**Task item:** Each record below has to be printed verbatim.

**Input data:**
(** ** The snapshot *)
Lemma fold_puts l dir id i : fold_left dir_put l dir !! id = Some i → (i ∈ l ∧ in_InstanceID i = id) ∨ dir !! id = Some i.
Proof.
  revert dir; induction l as [|j l IH]; intros dir; [by right|]. cbn [fold_left].
  intros [[Hi He]|Hl]%IH; [left; split; [by right|done]|]. unfold dir_put in Hl.
  apply lookup_insert_Some in Hl as [[<- <-]|[_ Hl]]; [left; split; [by left|done]|by right].
Qed.
Lemma fold_puts_in l dir id : id ∈ in_InstanceID <$> l → is_Some (fold_left dir_put l dir !! id).
Proof.
  revert dir; induction l as [|j l IH]; intros dir; [by intros ?%not_elem_of_nil|]. cbn [fold_left fmap list_fmap].
  rewrite elem_of_cons. intros [->|Hin]; [|by apply IH].
  destruct (decide (in_InstanceID j ∈ in_InstanceID <$> l)) as [Hin|Hout]; [by apply IH|].
  assert (Hkeep : ∀ d, in_InstanceID j ∉ in_InstanceID <$> l → fold_left dir_put l d !! in_InstanceID j = d !! in_InstanceID j).
  { clear. induction l as [|k l IH]; intros d Hn; [done|]. cbn [fold_left fmap list_fmap] in *. apply not_elem_of_cons in Hn as [Hne Hn].
    rewrite IH by done. unfold dir_put. by rewrite lookup_insert_ne. }
  rewrite Hkeep by done. unfold dir_put. by rewrite lookup_insert_eq.
Qed.
Lemma answer_shows m now i : registry_ok m → i ∈ answer m (service_query service) now ↔
  ∃ d v, m !! Key ns svc (v_InstanceID v) = Some d ∧ json_unmarshal d = Some v ∧ IsAlive v now = true ∧ of_service service v ∧ keyed v ∧ i = shown v.
Proof.
  intros Hm. unfold answer. unfold limited. cbn [service_query q_Limit Z.ltb Z.compare]. rewrite list_elem_of_omap. split.
  - intros ([k d]&Hin%sorted_items_elem&Hr). unfold registered in Hr. cbn [fst] in Hr.
    destruct (HasPrefix k RootPrefix) eqn:Hroot; [|done]. unfold pick, decode_local, to_kv in Hr. cbn [kv_Value snd] in Hr.
    destruct (json_unmarshal d) as [v|] eqn:Hv; [|done]. cbn [mbind option_bind] in Hr.
    destruct (selects _ now v) eqn:Hsel; [|done]. injection Hr as <-. destruct (Hm k d v Hin Hroot Hv) as [Hk ->].
    pose proof (selects_service service Hservice now v Hk Hsel) as Hof. exists d, v.
    rewrite (service_selects service Hservice) in Hsel by done. destruct Hof as [Hn Hs].
    split_and!; [|done..]. unfold value_key in Hin. by rewrite Hn, Hs in Hin.
  - intros (d&v&Hd&Hv&Hal&Hof&Hk&->). exists (value_key v, d). split.
    + apply sorted_items_elem. unfold value_key. destruct Hof as [-> ->]. done.
    + unfold registered. cbn [fst]. unfold value_key at 1. rewrite Key_root. unfold pick, decode_local, to_kv. cbn [kv_Value snd].
      rewrite Hv. cbn [mbind option_bind]. by rewrite (service_selects service Hservice), Hal.
Qed.
Lemma tracks_snapshot m now T : registry_ok m → (now ≤ T)%Z →
  tracks T m (dir_step ∅ (DSnapshot (answer m (service_query service) now))).
Proof.
  intros Hm HT. cbn [dir_step]. split.
  - intros id i [[Hin <-]|?]%fold_puts; [|done]. apply answer_shows in Hin as (d&v&Hd&Hv&_&_&_&->); [|done]. by exists d, v.
  - intros id d v Hd Hv Hal. destruct (Hm _ d v Hd (Key_root _ _ _) Hv) as [Hk Hkey].
    assert (Hof : of_service service v ∧ id = v_InstanceID v).
    { symmetry in Hkey. apply service_key in Hkey as (?&?&?); [done|apply Hk..]. }
    destruct Hof as [Hof ->]. assert (Hin : shown v ∈ answer m (service_query service) now).
    { apply answer_shows; [done|]. exists d, v. split_and!; try done. by eapply IsAlive_earlier. }
    destruct (fold_puts_in (answer m (service_query service) now) ∅ (v_InstanceID v)) as [i Hi].
    { apply list_elem_of_fmap. by exists (shown v). }
    rewrite Hi. f_equal. apply fold_puts in Hi as [[Hi Hid]|?]; [|done].
    apply answer_shows in Hi as (d'&v'&Hd'&Hv'&_&_&_&->); [|done]. cbn in Hid. rewrite Hid in Hd'. by replace v' with v by congruence.
Qed.
Lemma key_field_id id : key_field id → good_id id.
Proof.
  intros ((_&Hb)&Ht&Hff). split; [done|split].
  - intros He. by rewrite He in Hb.
  - destruct id; [done|]. intros [= ->]. apply Hff. by left.
Qed.
Lemma answer_good m now : registry_ok m → Forall (good_instance service) (answer m (service_query service) now).
Proof.
  intros Hm. apply Forall_forall. intros i (d&v&_&_&_&[Hn Hs]&(_&_&Hi)&->)%answer_shows; [|done].
  split; [done|split; [done|by apply key_field_id]].
Qed.
Lemma entry_event_ok m m' ev : registry_step m (Some ev) m' → event_ok service ev.
Proof.
  intros Hs Hc. inversion Hs as [|index v d Hu Hk|index n s i Hn Hs' Hi|]; subst; cbn in *.
  - destruct Hk as (_&(_&Ht&_)&Hid). rewrite concerns_fields, Ht, andb_true_iff, !bool_decide_eq_true in Hc.
    split; [by apply key_field_id|]. by split.
  - by split; [apply key_field_id|].
Qed.
End tracks.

**Expected answer:**
(** ** The snapshot *)
Lemma fold_puts l dir id i : fold_left dir_put l dir !! id = Some i → (i ∈ l ∧ in_InstanceID i = id) ∨ dir !! id = Some i.
Proof.
  revert dir; induction l as [|j l IH]; intros dir; [by right|]. cbn [fold_left].
  intros [[Hi He]|Hl]%IH; [left; split; [by right|done]|]. unfold dir_put in Hl.
  apply lookup_insert_Some in Hl as [[<- <-]|[_ Hl]]; [left; split; [by left|done]|by right].
Qed.
Lemma fold_puts_in l dir id : id ∈ in_InstanceID <$> l → is_Some (fold_left dir_put l dir !! id).
Proof.
  revert dir; induction l as [|j l IH]; intros dir; [by intros ?%not_elem_of_nil|]. cbn [fold_left fmap list_fmap].
  rewrite elem_of_cons. intros [->|Hin]; [|by apply IH].
  destruct (decide (in_InstanceID j ∈ in_InstanceID <$> l)) as [Hin|Hout]; [by apply IH|].
  assert (Hkeep : ∀ d, in_InstanceID j ∉ in_InstanceID <$> l → fold_left dir_put l d !! in_InstanceID j = d !! in_InstanceID j).
  { clear. induction l as [|k l IH]; intros d Hn; [done|]. cbn [fold_left fmap list_fmap] in *. apply not_elem_of_cons in Hn as [Hne Hn].
    rewrite IH by done. unfold dir_put. by rewrite lookup_insert_ne. }
  rewrite Hkeep by done. unfold dir_put. by rewrite lookup_insert_eq.
Qed.
Lemma answer_shows m now i : registry_ok m → i ∈ answer m (service_query service) now ↔
  ∃ d v, m !! Key ns svc (v_InstanceID v) = Some d ∧ json_unmarshal d = Some v ∧ IsAlive v now = true ∧ of_service service v ∧ keyed v ∧ i = shown v.
Proof.
  intros Hm. unfold answer. unfold limited. cbn [service_query q_Limit Z.ltb Z.compare]. rewrite list_elem_of_omap. split.
  - intros ([k d]&Hin%sorted_items_elem&Hr). unfold registered in Hr. cbn [fst] in Hr.
    destruct (HasPrefix k RootPrefix) eqn:Hroot; [|done]. unfold pick, decode_local, to_kv in Hr. cbn [kv_Value snd] in Hr.
    destruct (json_unmarshal d) as [v|] eqn:Hv; [|done]. cbn [mbind option_bind] in Hr.
    destruct (selects _ now v) eqn:Hsel; [|done]. injection Hr as <-. destruct (Hm k d v Hin Hroot Hv) as [Hk ->].
    pose proof (selects_service service Hservice now v Hk Hsel) as Hof. exists d, v.
    rewrite (service_selects service Hservice) in Hsel by done. destruct Hof as [Hn Hs].
    split_and!; [|done..]. unfold value_key in Hin. by rewrite Hn, Hs in Hin.
  - intros (d&v&Hd&Hv&Hal&Hof&Hk&->). exists (value_key v, d). split.
    + apply sorted_items_elem. unfold value_key. destruct Hof as [-> ->]. done.
    + unfold registered. cbn [fst]. unfold value_key at 1. rewrite Key_root. unfold pick, decode_local, to_kv. cbn [kv_Value snd].
      rewrite Hv. cbn [mbind option_bind]. by rewrite (service_selects service Hservice), Hal.
Qed.
Lemma tracks_snapshot m now T : registry_ok m → (now ≤ T)%Z →
  tracks T m (dir_step ∅ (DSnapshot (answer m (service_query service) now))).
Proof.
  intros Hm HT. cbn [dir_step]. split.
  - intros id i [[Hin <-]|?]%fold_puts; [|done]. apply answer_shows in Hin as (d&v&Hd&Hv&_&_&_&->); [|done]. by exists d, v.
  - intros id d v Hd Hv Hal. destruct (Hm _ d v Hd (Key_root _ _ _) Hv) as [Hk Hkey].
    assert (Hof : of_service service v ∧ id = v_InstanceID v).
    { symmetry in Hkey. apply service_key in Hkey as (?&?&?); [done|apply Hk..]. }
    destruct Hof as [Hof ->]. assert (Hin : shown v ∈ answer m (service_query service) now).
    { apply answer_shows; [done|]. exists d, v. split_and!; try done. by eapply IsAlive_earlier. }
    destruct (fold_puts_in (answer m (service_query service) now) ∅ (v_InstanceID v)) as [i Hi].
    { apply list_elem_of_fmap. by exists (shown v). }
    rewrite Hi. f_equal. apply fold_puts in Hi as [[Hi Hid]|?]; [|done].
    apply answer_shows in Hi as (d'&v'&Hd'&Hv'&_&_&_&->); [|done]. cbn in Hid. rewrite Hid in Hd'. by replace v' with v by congruence.
Qed.
Lemma key_field_id id : key_field id → good_id id.
Proof.
  intros ((_&Hb)&Ht&Hff). split; [done|split].
  - intros He. by rewrite He in Hb.
  - destruct id; [done|]. intros [= ->]. apply Hff. by left.
Qed.
Lemma answer_good m now : registry_ok m → Forall (good_instance service) (answer m (service_query service) now).
Proof.
  intros Hm. apply Forall_forall. intros i (d&v&_&_&_&[Hn Hs]&(_&_&Hi)&->)%answer_shows; [|done].
  split; [done|split; [done|by apply key_field_id]].
Qed.
Lemma entry_event_ok m m' ev : registry_step m (Some ev) m' → event_ok service ev.
Proof.
  intros Hs Hc. inversion Hs as [|index v d Hu Hk|index n s i Hn Hs' Hi|]; subst; cbn in *.
  - destruct Hk as (_&(_&Ht&_)&Hid). rewrite concerns_fields, Ht, andb_true_iff, !bool_decide_eq_true in Hc.
    split; [by apply key_field_id|]. by split.
  - by split; [apply key_field_id|].
Qed.
End tracks.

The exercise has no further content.